Леонидов неслышно прикрыл дверь, пошел обратно к столу. Там не веселились, конечно, но разговаривали весьма оживленно. Бутылки стремительно пустели. Саша уже вовсю ворковала с Анечкой, удерживая одной рукой Сережку и пытаясь впихнуть ему бутерброд. «Вот тоже спелись», – вздохнул Леонидов, не понимая до конца, нравится ему это или нет. До сих пор он был главным посвященным во все секреты жены и немного ее ревновал.

Остаток вечера прошел спокойно. Напился только инициативный юный Коля, которого Марина Лазаревич быстренько убрала со сцены. Остальные хотели бы забыться, но знали меру: призраки еще недавно живших и деятельных главных людей фирмы тревожили воображение. Но их уже не было на свете, а никаких катаклизмов не случилось. И кто-то уже начал обсуждать перспективы работы на фирме в свете последних событий, другой примерял к себе новую должность, третий облегченно вздыхал оттого, что все так удачно обошлось. Короче, все были при деле, один Леонидов неприкаянно путешествовал от рюмки к рюмке. Барышев тоже его бросил, подсев к своей и его жене и вклинившись в их разговор. Часов в двенадцать, когда отдыхающие начали расходиться, Алексей неожиданно пошел к себе в комнату и принес оттуда подушку и теплое одеяло. Бросив все это на продавленный диван, он демонстративно расстелил на нем казенное барахло и пьяным голосом заявил:

– Завтра мы все уезжаем, и слава богу. Не хочу, чтобы здесь поутру валялся еще один труп. Так что если у кого-то были виды на этот балкон, есть время передумать. – Он улегся на диван.

– Леха, ты чего? – толкнул его Барышев. – Брось дурить, делать, что ли, нечего? Иди спать в комнату, как все нормальные люди.

– Это твой пунктик, а не мой. Я здесь лягу и с места – не сойду. И спать не буду, – проорал он на всякий случай для тех, кто уже покинул холл, и, прильнув к дверям своих апартаментов, прислушивался к скандалу.
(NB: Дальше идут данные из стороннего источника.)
(** * Company Name Duplicate Finder (Finder.py)

    A shallow embedding of the duplicate-detection core of [Finder.py]:
    the column clean-up ([dropna], [unique]), the pair enumeration
    ([itertools.combinations] with r = 2), the comparison loop with its
    threshold filter, the ranking of the resulting frame, and the three
    metrics shown below the table.

    The third-party calls are kept apart from the script's own code:
    - [fuzz.ratio] (thefuzz) is a [Variable] of the engine, so that every
      engine property holds for any scorer; a model of it is given in
      [Module fuzz] for the two properties that are about the scorer;
    - [sort_values] (pandas) is a [Variable] of the engine together with what
      pandas promises for [ascending=False]: the rows are reordered, and the
      key column is descending.  The script asks for no sorting [kind], so
      the default one ('quicksort') is in force. *)

From Stdlib Require Import ZArith QArith Lia Ascii String.
From stdpp Require Import base decidable option list numbers strings gmap sorting.

(** ** Data model *)

(** A cell of the 'Company Name' column as [pd.read_csv] delivers it for a
    text column: a [str], or NaN ([None]) for a missing value. *)
Definition cell : Type := option string.

(** The frame: its column labels, each with its cells. *)
Definition DataFrame : Type := list (string * list cell).

(** One entry of [duplicates] (lines 46-50): the dict with the keys
    'Company Name 1', 'Company Name 2' and 'Similarity Score'. *)
Record duplicate : Type := Duplicate {
  company_name_1 : string;
  company_name_2 : string;
  similarity_score : Z
}.

Global Instance duplicate_eq_dec : EqDecision duplicate.
Proof. solve_decision. Defined.

(** The three [st.metric] values (lines 89-96). *)
Record Summary : Type := {
  total_pairs : nat;
  avg_similarity : Q;
  high_confidence : nat
}.

(** What a run of the script shows. *)
Inductive outcome : Type :=
| AwaitingUpload
    (* line 105: no file yet *)
| MissingColumn (available : list string)
    (* lines 25-26: st.error and the list of columns *)
| PotentialDuplicates (results_df : list duplicate) (stats : Summary)
    (* lines 54-96 *)
| NoDuplicatesFound (threshold : Z).
    (* lines 99-100: st.warning *)

(** ** The pandas and itertools calls of lines 21, 35 and 43 *)

(** [pd.read_csv] with its defaults (line 21) on one field of a text column:
    the empty field and pandas' other missing-value markers are read as
    NaN. *)
Definition default_na_values : list string :=
  [""; "#N/A"; "#N/A N/A"; "#NA"; "-1.#IND"; "-1.#QNAN"; "-NaN"; "-nan";
   "1.#IND"; "1.#QNAN"; "<NA>"; "N/A"; "NA"; "NULL"; "NaN"; "None"; "n/a";
   "nan"; "null"]%string.

Definition read_field (text : string) : cell :=
  if decide (text ∈ default_na_values) then None else Some text.

(** [Series.dropna()]: the cells that are not NaN, in order. *)
Fixpoint dropna (column : list cell) : list string :=
  match column with
  | [] => []
  | Some v :: rest => v :: dropna rest
  | None :: rest => dropna rest
  end.

(** [Series.unique()]: one pass with a hash table of the values seen so far;
    a value is appended to the result the first time it is met. *)
Fixpoint unique_from (seen : gset string) (values : list string) : list string :=
  match values with
  | [] => []
  | v :: rest =>
      if decide (v ∈ seen) then unique_from seen rest
      else v :: unique_from ({[v]} ∪ seen) rest
  end.

Definition unique (values : list string) : list string := unique_from ∅ values.

(** [itertools.combinations(pool, 2)]: the tuples [(pool[i], pool[j])] with
    [i < j], in lexicographic order of the positions. *)
Fixpoint combinations2 {A : Type} (pool : list A) : list (A * A) :=
  match pool with
  | [] => []
  | x :: rest => ((λ y, (x, y)) <$> rest) ++ combinations2 rest
  end.

(** [str(name)] on a value that is a [str] already. *)
Definition str (name : string) : string := name.

(** [df['Company Name']], after the membership test of line 24. *)
Fixpoint column (label : string) (df : DataFrame) : option (list cell) :=
  match df with
  | [] => None
  | (l, cells) :: rest => if decide (l = label) then Some cells else column label rest
  end.

(** The slider of line 15: min 50, max 100, step 5. *)
Definition slider_positions : list Z :=
  (λ k : nat, 50 + 5 * Z.of_nat k)%Z <$> seq 0 11.

(** The cutoff of line 95. *)
Definition high_confidence_cutoff : Z := 95.

(** ** The comparison loop and the statistics *)

(** The state of the loop of lines 40-50: the list [duplicates] it appends
    to, and (ghost) the arguments of every [fuzz.ratio] call made so far. *)
Record scan_state : Type := {
  duplicates : list duplicate;
  ratio_calls : list (string * string)
}.

Definition scan_start : scan_state := {| duplicates := []; ratio_calls := [] |}.

Definition sum_scores (rows : list duplicate) : Z :=
  foldr (λ r acc, similarity_score r + acc)%Z 0%Z rows.

(** [results_df['Similarity Score'].mean()], as an exact rational. *)
Definition mean (rows : list duplicate) : Q :=
  (inject_Z (sum_scores rows) / inject_Z (Z.of_nat (length rows)))%Q.

Definition is_high_confidence (r : duplicate) : bool :=
  bool_decide (high_confidence_cutoff ≤ similarity_score r)%Z.

Section Engine.
(** [fuzz.ratio] *)
Variable ratio : string → string → Z.
(** [DataFrame.sort_values('Similarity Score', ascending=False)] followed
    by [reset_index(drop=True)] *)
Variable sort_values : list duplicate → list duplicate.

(** One iteration of the loop (lines 44-50). *)
Definition scan_step (threshold : Z) (st : scan_state) (pair : string * string)
  : scan_state :=
  let '(name1, name2) := pair in
  let similarity := ratio (str name1) (str name2) in
  {| duplicates :=
       if decide (threshold ≤ similarity)%Z
       then duplicates st ++ [Duplicate name1 name2 similarity]
       else duplicates st;
     ratio_calls := ratio_calls st ++ [(str name1, str name2)] |}.

(** Lines 35-50: clean the column, then compare all pairs. *)
Definition company_names (col : list cell) : list string := unique (dropna col).

Definition find_duplicates (col : list cell) (threshold : Z) : scan_state :=
  foldl (scan_step threshold) scan_start (combinations2 (company_names col)).

(** Lines 89-96. *)
Definition statistics (results_df : list duplicate) : Summary :=
  {| total_pairs := length results_df;
     avg_similarity := mean results_df;
     high_confidence := length (filter (λ r, is_high_confidence r = true) results_df) |}.

(** Lines 53-100: the branch on [duplicates]. *)
Definition report (found : list duplicate) (threshold : Z) : outcome :=
  match found with
  | [] => NoDuplicatesFound threshold
  | _ :: _ =>
      let results_df := sort_values found in
      PotentialDuplicates results_df (statistics results_df)
  end.

(** Lines 18-105. *)
Definition finder (uploaded_file : option DataFrame) (threshold : Z) : outcome :=
  match uploaded_file with
  | None => AwaitingUpload
  | Some df =>
      match column "Company Name" df with
      | None => MissingColumn (fst <$> df)
      | Some col => report (duplicates (find_duplicates col threshold)) threshold
      end
  end.

(** The ResultSet of a run: the rows of the table that is shown, none
    when there is no table. *)
Definition result_set (o : outcome) : list duplicate :=
  match o with
  | PotentialDuplicates results_df _ => results_df
  | _ => []
  end.

Definition detect (col : list cell) (threshold : Z) : list duplicate :=
  result_set (report (duplicates (find_duplicates col threshold)) threshold).
End Engine.

(** ** The scorer *)

Module fuzz.
(** [fuzz.ratio] belongs to the third-party package thefuzz: it is called on
    line 44 and its code is not part of the repository.  The spec (4.1)
    describes the scorer as the "ratio of matched characters over total
    length, as used by classic fuzzy-matching libraries", normalised to
    0-100, with [score("","")] being 100.  That is the Indel similarity
    thefuzz returns: with [lcs] the length of a longest common subsequence,
    twice [lcs] characters are matched out of [len(s1) + len(s2)], and the
    percentage is rounded to the nearest integer. *)

(** Modelled from the spec: the number of matched characters of thefuzz's
    scorer (absent from the repository), the length of a longest common
    subsequence of the two strings. *)
Fixpoint lcs (s1 s2 : list ascii) : nat :=
  match s1 with
  | [] => 0
  | c1 :: r1 =>
      (fix lcs_row (s2 : list ascii) : nat :=
         match s2 with
         | [] => 0
         | c2 :: r2 =>
             if decide (c1 = c2) then S (lcs r1 r2)
             else Nat.max (lcs r1 s2) (lcs_row r2)
         end) s2
  end.

(** Modelled from the spec: the rounding of the percentage to an integer
    score, Python's [round] (halves go to the even neighbour), on the exact
    fraction [num / den] with [den > 0]. *)
Definition round_half_even (num den : Z) : Z :=
  let q := (num / den)%Z in
  let r := (num mod den)%Z in
  if decide (2 * r < den)%Z then q
  else if decide (den < 2 * r)%Z then (q + 1)%Z
  else if Z.even q then q else (q + 1)%Z.

(** Modelled from the spec: [fuzz.ratio] of thefuzz (absent from the
    repository): 100 for two empty strings, otherwise the matched share
    [(lensum - dist) / lensum] as a rounded percentage, where [dist] counts
    the characters of both strings outside a longest common subsequence.
    The percentage is computed as an exact fraction where the library uses
    a double. *)
Definition ratio (s1 s2 : string) : Z :=
  let a := list_ascii_of_string s1 in
  let b := list_ascii_of_string s2 in
  let lensum := Z.of_nat (length a + length b) in
  let dist := (lensum - 2 * Z.of_nat (lcs a b))%Z in
  if decide (lensum = 0)%Z then 100%Z
  else round_half_even (100 * (lensum - dist)) lensum.
End fuzz.

(** ** Two sorts that meet what pandas promises (neither is pandas' own) *)

Module Sorting.
Definition by_score_desc (r1 r2 : duplicate) : Prop :=
  (similarity_score r2 ≤ similarity_score r1)%Z.

Definition by_score_asc (r1 r2 : duplicate) : Prop :=
  (similarity_score r1 ≤ similarity_score r2)%Z.

Global Instance by_score_desc_dec r1 r2 : Decision (by_score_desc r1 r2).
Proof. unfold by_score_desc. apply _. Defined.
– Саша, скажи ты ему, – взмолился Барышев.

Саша в ответ только многозначительно покрутила пальцем у виска:

– Чего с него взять? Пусть делает, что хочет.

– Ну вы даете, Леонидовы! Ладно, пусть мерзнет, если охота.

– А мы ему бутылку водки оставим, – засмеялся кто-то из задержавшейся молодежи.

– Погреем! – подначили девушки.

– Может, и мне остаться? – заржал кто-то из мужиков.

– Цыц! – прикрикнул Алексей. – Все остаются на местах. Бдить буду я один, остальные спите, где спали.

– А если я в разных местах ночевал? – выступил кто-то.

– Иди туда, где больше понравилось.

– Давай мы тебя разделим?

– На самую значимую часть устроим аукцион! – посыпались советы остряков.

Закончив состязание в остроумии, все потихонечку разошлись по своим номерам.

Примерно через полчаса Алексей остался один в пустом холле, вжавшись в диван и прислушиваясь к шагам. Он знал свойство человеческой психологии – домысливать то, что кажется наиболее угрожающим.

Если ни при чем Барышев, не замешана в двух убийствах Серебрякова, то остальные не знают его планов, а убийце наверняка захочется побеседовать с Алексеем, чтобы узнать, вычислил тот его или нет. Конечно, может прийти и просто любитель излить душу, возможно, и не один. Но в том, что выбирать надо из ночных посетителей, Леонидов не сомневался. Поэтому он лежал и чутко прислушивался, не скрипнет ли дверь. И вскоре раздался скрип.


Глава 7 НОЧЬ. ГОСТИ

Алексей по звуку определил, что тихие шаги раздались где-то в районе его собственной комнаты. Объемная фигура в чем-то светлом обогнула колонну, угол стола и приблизилась к дивану, на котором он дремал.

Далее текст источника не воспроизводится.